Large-scale assessments of medication and medical supply chain vulnerability and shortages have been undertaken to help inform US national policy as well as institutional preparedness. Although these assessments were undertaken in the United States, the results and conclusions can be generally applied to other nations and provide important perspectives for future preparedness (Table 3).

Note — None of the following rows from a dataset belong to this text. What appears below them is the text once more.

(* ===== verification/Automount.v ===== *)
(** * Automount: finding partitions by their GPT type (src/automount.c,
    inc/automount.h)

    The GPT header is kept as the bytes read from the disk; its fields are read
    the way a little-endian host reads the packed structure. *)
From S2P Require Import Prelude CString Sys Output Common.

Definition COMINIT_ROOTFS_GUID_TYPE : list byte := lit "b921b045-1df0-41c3-af44-4c6f280d3fae".
Definition COMINIT_SECURE_STORAGE_GUID_TYPE : list byte := lit "CA7D7CCB-63ED-4C53-861C-1742536059CC".
Definition GPT_HEADER_DEFAULT_ENTRY_SIZE : Z := 128.

(** Little-endian value of a byte list. *)
Fixpoint le (l : list byte) : Z :=
  match l with [] => 0 | b :: r => bz b + 256 * le r end%Z.
(** The [n]-byte field at offset [off]. *)
Definition fieldAt (l : list byte) (off n : nat) : Z := le (take n (drop off l)).

(** The packed header. *)
Definition sizeof_GPTHeader : nat := 92.
Definition signature (hdr : list byte) : list byte := take 8 hdr.
Definition partitionEntriesLba (hdr : list byte) : Z := fieldAt hdr 72 8.
Definition partitionEntryCount (hdr : list byte) : Z := fieldAt hdr 80 4.
Definition partitionEntrySize (hdr : list byte) : Z := fieldAt hdr 84 4.

Record cominitGPTDisk_t := GPTDisk { diskName : list byte; blockSize : Z; hdr : list byte }.
Definition zero_disk : cominitGPTDisk_t :=
  GPTDisk (replicate COMINIT_ROOTFS_DEV_PATH_MAX x00) 0 (replicate sizeof_GPTHeader x00).

Definition cominitAutomountGetBlockSize (fd : Z) (blockSize : Z) : prog (Z * Z) :=
  r ← sys (IoctlBlkSszGet fd);
  match r with Err _ => Ret (EXIT_FAILURE, blockSize) | Ok n => Ret (EXIT_SUCCESS, n) end.

Definition blacklist : list (list byte) :=
  [lit "loop"; lit "zram"; lit "dm-"; lit "md"; lit "sr"; lit "ram"].
Definition cominitAutomountIsBlacklistedName (name : list byte) : bool :=
  existsb (λ b, strncmp_eq name b (length b)) blacklist.

(** [blockDevice] is the array the name is in. *)
Definition cominitAutomountFindGpt (blockDevice : list byte) (d : cominitGPTDisk_t)
    : prog (Z * cominitGPTDisk_t) :=
  r ← sys (Open (cstr blockDevice) O_RDONLY_CLOEXEC);
  match r with
  | Err _ => Ret (EXIT_FAILURE, d)
  | Ok fd =>
      '(res, d) ←
        ('(r, bs) ← cominitAutomountGetBlockSize fd (blockSize d);
         let d := GPTDisk (diskName d) bs (hdr d) in
         if bool_decide (r = EXIT_FAILURE) then Ret (EXIT_FAILURE, d) else
         r ← sys (Pread fd sizeof_GPTHeader bs);
         match r with
         | Err _ => Ret (EXIT_FAILURE, d)
         | Ok bytes =>
             let d := GPTDisk (diskName d) bs (overwrite (hdr d) bytes) in
             if bool_decide (length bytes ≠ sizeof_GPTHeader) then Ret (EXIT_FAILURE, d) else
             if bool_decide (signature (hdr d) ≠ lit "EFI PART") then Ret (EXIT_FAILURE, d) else
             if bool_decide (length blockDevice < COMINIT_ROOTFS_DEV_PATH_MAX)
             then Stop (Undef OutOfBounds) else
             Ret (EXIT_SUCCESS, GPTDisk (take COMINIT_ROOTFS_DEV_PATH_MAX blockDevice) bs (hdr d))
         end);
      sys_ (Close fd);;
      Ret (res, d)
  end.

(** The text of a GUID in its 16-byte on-disk form. *)
Definition guidText (raw : list byte) : list byte :=
  let b i := hex_fixed 2 (bz (nth i raw x00)) in
  hex_fixed 8 (fieldAt raw 0 4) ++ lit "-" ++ hex_fixed 4 (fieldAt raw 4 2) ++ lit "-" ++
  hex_fixed 4 (fieldAt raw 6 2) ++ lit "-" ++ b 8 ++ b 9 ++ lit "-" ++
  b 10 ++ b 11 ++ b 12 ++ b 13 ++ b 14 ++ b 15.
Definition cominitAutomountFormatGuid (rawGuid guid : list byte) : list byte :=
  snprintf guid 37 (guidText rawGuid).

(** [diskName] is the string, [partitionName] the array it prints to. *)
Definition endsWithDigit (s : list byte) : bool :=
  match last s with Some b => isdigit b | None => false end.
Definition partitionNode (diskName : list byte) (idx : Z) : list byte :=
  diskName ++ (if endsWithDigit diskName then lit "p" else []) ++ dec idx.
Definition cominitAutomountBuildPartitionNode (diskName : list byte) (idx : Z)
    (partitionName : list byte) (partitionNameSize : nat) : Z * list byte :=
  let text := partitionNode diskName idx in
  (if bool_decide (partitionNameSize <= length text) then EXIT_FAILURE else EXIT_SUCCESS,
   snprintf partitionName partitionNameSize text).

(** The loop over the table from [entryIndex]; [n] entries are left. Returns
    the result, the name array and the entry buffer. *)
Fixpoint FindPartitionOnDisk_loop (n : nat) (entryIndex : Z) (d : cominitGPTDisk_t) (fd diskSize : Z)
    (guidType : list byte) (partitionName : list byte) (partitionNameSize : nat) (entryBuffer : list byte)
    : prog (Z * list byte * list byte) :=
  match n with
  | O => Ret (EXIT_FAILURE, partitionName, entryBuffer)
  | S n =>
      let size := partitionEntrySize (hdr d) in
      let tableBaseBytes := u64 (partitionEntriesLba (hdr d) * u64 (blockSize d)) in
      let entryOffsetBytes := u64 (tableBaseBytes + u64 (entryIndex * size)) in
      if bool_decide (entryOffsetBytes > diskSize)%Z then Ret (EXIT_FAILURE, partitionName, entryBuffer) else
      r ← sys (Pread fd (Z.to_nat size) (i64 entryOffsetBytes));
      match r with
      | Err _ => Ret (EXIT_FAILURE, partitionName, entryBuffer)
      | Ok bytes =>
          let entryBuffer := overwrite entryBuffer bytes in
          if bool_decide (Z.of_nat (length bytes) ≠ size) then Ret (EXIT_FAILURE, partitionName, entryBuffer) else
          if forallb (λ b, bool_decide (b = x00)) (take 16 entryBuffer)
          then FindPartitionOnDisk_loop n (u32 (entryIndex + 1)) d fd diskSize guidType
                 partitionName partitionNameSize entryBuffer
          else
            let typeGuidString := cominitAutomountFormatGuid (take 16 entryBuffer) (replicate 37 x00) in
            if strcasecmp_eq (cstr typeGuidString) guidType then
              let '(result, partitionName) :=
                cominitAutomountBuildPartitionNode (cstr (diskName d)) (u32 (entryIndex + 1))
                  partitionName partitionNameSize in
              Ret (result, partitionName, entryBuffer)
            else FindPartitionOnDisk_loop n (u32 (entryIndex + 1)) d fd diskSize guidType
                   partitionName partitionNameSize entryBuffer
      end
  end.

(** [malloc]'s memory is modelled as zeroed; it is read only after [pread]
    filled it. *)
Definition cominitAutomountFindPartitionOnDisk (gptDisk : option cominitGPTDisk_t)
    (guidType : option (list byte)) (partitionName : option (list byte)) (partitionNameSize : nat)
    : prog (Z * option (list byte)) :=
  match gptDisk, guidType, partitionName with
  | Some d, Some guidType, Some partitionName =>
      if bool_decide (head (diskName d) = Some x00) || bool_decide (partitionNameSize = 0)
      then Ret (EXIT_FAILURE, Some partitionName) else
      if negb (terminated (diskName d)) then Stop (Undef OutOfBounds) else
      r ← sys (Open (cstr (diskName d)) O_RDONLY_CLOEXEC);
      match r with
      | Err _ => Ret (EXIT_FAILURE, Some partitionName)
      | Ok fd =>
          '(result, partitionName) ←
            ('(r, diskSize) ← cominitCommonGetPartSize (Some 0%Z) fd;
             if bool_decide (r = -1)%Z then Ret (EXIT_FAILURE, partitionName) else
             let diskSize := default 0%Z diskSize in
             let size := partitionEntrySize (hdr d) in
             if bool_decide (size < GPT_HEADER_DEFAULT_ENTRY_SIZE)%Z || bool_decide (size > diskSize)%Z
             then Ret (EXIT_FAILURE, partitionName) else
             ok ← sys (Malloc size);
             if negb ok then Ret (EXIT_FAILURE, partitionName) else
             '(result, partitionName, entryBuffer) ←
               FindPartitionOnDisk_loop (Z.to_nat (partitionEntryCount (hdr d))) 0 d fd diskSize guidType
                 partitionName partitionNameSize (replicate (Z.to_nat size) x00);
             sys_ (Free entryBuffer);;
             Ret (result, partitionName));
          sys_ (Close fd);;
          Ret (result, Some partitionName)
      end
  | _, _, _ => Ret (EXIT_FAILURE, partitionName)
  end.

(** The scan of /dev; [device] is the local array, which keeps its contents
    from one entry to the next. *)
Fixpoint FindPartition_loop (names : list (list byte)) (device : list byte) (result : Z)
    (gptDisk : cominitGPTDisk_t) (guidType : list byte) (partitionName : list byte) (partitionNameSize : nat)
    : prog (Z * cominitGPTDisk_t * list byte) :=
  match names with
  | [] => Ret (result, gptDisk, partitionName)
  | name :: names =>
      let next := FindPartition_loop names in
      if bool_decide (head name = Some Byte.x2e) then next device result gptDisk guidType partitionName partitionNameSize else
      if cominitAutomountIsBlacklistedName name then next device result gptDisk guidType partitionName partitionNameSize else
      let device := snprintf device (2 * COMINIT_ROOTFS_DEV_PATH_MAX) (lit "/dev/" ++ name) in
      st ← sys (Lstat (cstr device));
      match st with
      | Err _ => next device result gptDisk guidType partitionName partitionNameSize
      | Ok st =>
          if bool_decide (st_kind st = S_IFLNK) then next device result gptDisk guidType partitionName partitionNameSize else
          if bool_decide (st_kind st ≠ S_IFBLK) then next device result gptDisk guidType partitionName partitionNameSize else
          '(result, diskToProbe) ← cominitAutomountFindGpt device zero_disk;
          if bool_decide (result = EXIT_SUCCESS) then
            '(result, pn) ← cominitAutomountFindPartitionOnDisk (Some diskToProbe) (Some guidType)
                              (Some partitionName) partitionNameSize;
            let partitionName := default partitionName pn in
            if bool_decide (result = EXIT_SUCCESS) then Ret (result, diskToProbe, partitionName)
            else next device result gptDisk guidType partitionName partitionNameSize
          else next device result gptDisk guidType partitionName partitionNameSize
      end
  end.

Definition cominitAutomountFindPartition (gptDisk : option cominitGPTDisk_t) (guidType : option (list byte))
    (partitionName : option (list byte)) (partitionNameSize : nat)
    : prog (Z * option cominitGPTDisk_t * option (list byte)) :=
  match gptDisk, guidType, partitionName with
  | Some d, Some guid, Some pn =>
      if bool_decide (partitionNameSize = 0) then Ret (EXIT_FAILURE, gptDisk, partitionName) else
      r ← sys (Opendir (lit "/dev"));
      match r with
      | Err _ => Ret (EXIT_FAILURE, gptDisk, partitionName)
      | Ok names =>
          '(result, d, pn) ← FindPartition_loop names (replicate (2 * COMINIT_ROOTFS_DEV_PATH_MAX) x00)
                               EXIT_FAILURE d guid pn partitionNameSize;
          sys_ Closedir;;
          Ret (result, Some d, Some pn)
      end
  | _, _, _ => Ret (EXIT_FAILURE, gptDisk, partitionName)
  end.

(** ** Resources *)
Lemma balanced_GetBlockSize fd b : balanced (cominitAutomountGetBlockSize fd b).
Proof. unfold cominitAutomountGetBlockSize. balanced_auto. Qed.
#[local] Hint Resolve balanced_GetBlockSize : balanced.
Lemma balanced_FindGpt b d : balanced (cominitAutomountFindGpt b d).
Proof. unfold cominitAutomountFindGpt. balanced_auto. Qed.
Lemma balanced_OnDisk_loop n i d fd sz g p ps b : balanced (FindPartitionOnDisk_loop n i d fd sz g p ps b).
Proof. revert i p b. induction n; intros i p b; cbn [FindPartitionOnDisk_loop]; balanced_auto. Qed.
#[local] Hint Resolve balanced_FindGpt balanced_OnDisk_loop : balanced.
Lemma balanced_OnDisk d g p n : balanced (cominitAutomountFindPartitionOnDisk d g p n).
Proof. unfold cominitAutomountFindPartitionOnDisk. balanced_auto. Qed.
#[export] Hint Resolve balanced_OnDisk : balanced.
Lemma balanced_FindPartition_loop ns dv r d g p n : balanced (FindPartition_loop ns dv r d g p n).
Proof.
  revert dv r d p. induction ns as [|nm ns IH]; intros dv r d p; cbn [FindPartition_loop]; balanced_auto.
Qed.
#[local] Hint Resolve balanced_FindPartition_loop : balanced.
Lemma balanced_FindPartition d g p n : balanced (cominitAutomountFindPartition d g p n).
Proof. unfold cominitAutomountFindPartition. balanced_auto. Qed.
#[export] Hint Resolve balanced_FindPartition : balanced.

Although the long-term problem of medication and medical supply chain vulnerability is recognized and addressed by national governments, international cooperatives, nonprofit organizations, manufacturers, and others, individual health-care facilities and systems can use six strategies to prepare for and mitigate the impact of medication and medical supply shortages when they occur. These strategies form the foundation for supply chain vulnerability suggestions and are particularly important when considering the abrupt nature of mass critical care events; they are summarized here and in Table 4.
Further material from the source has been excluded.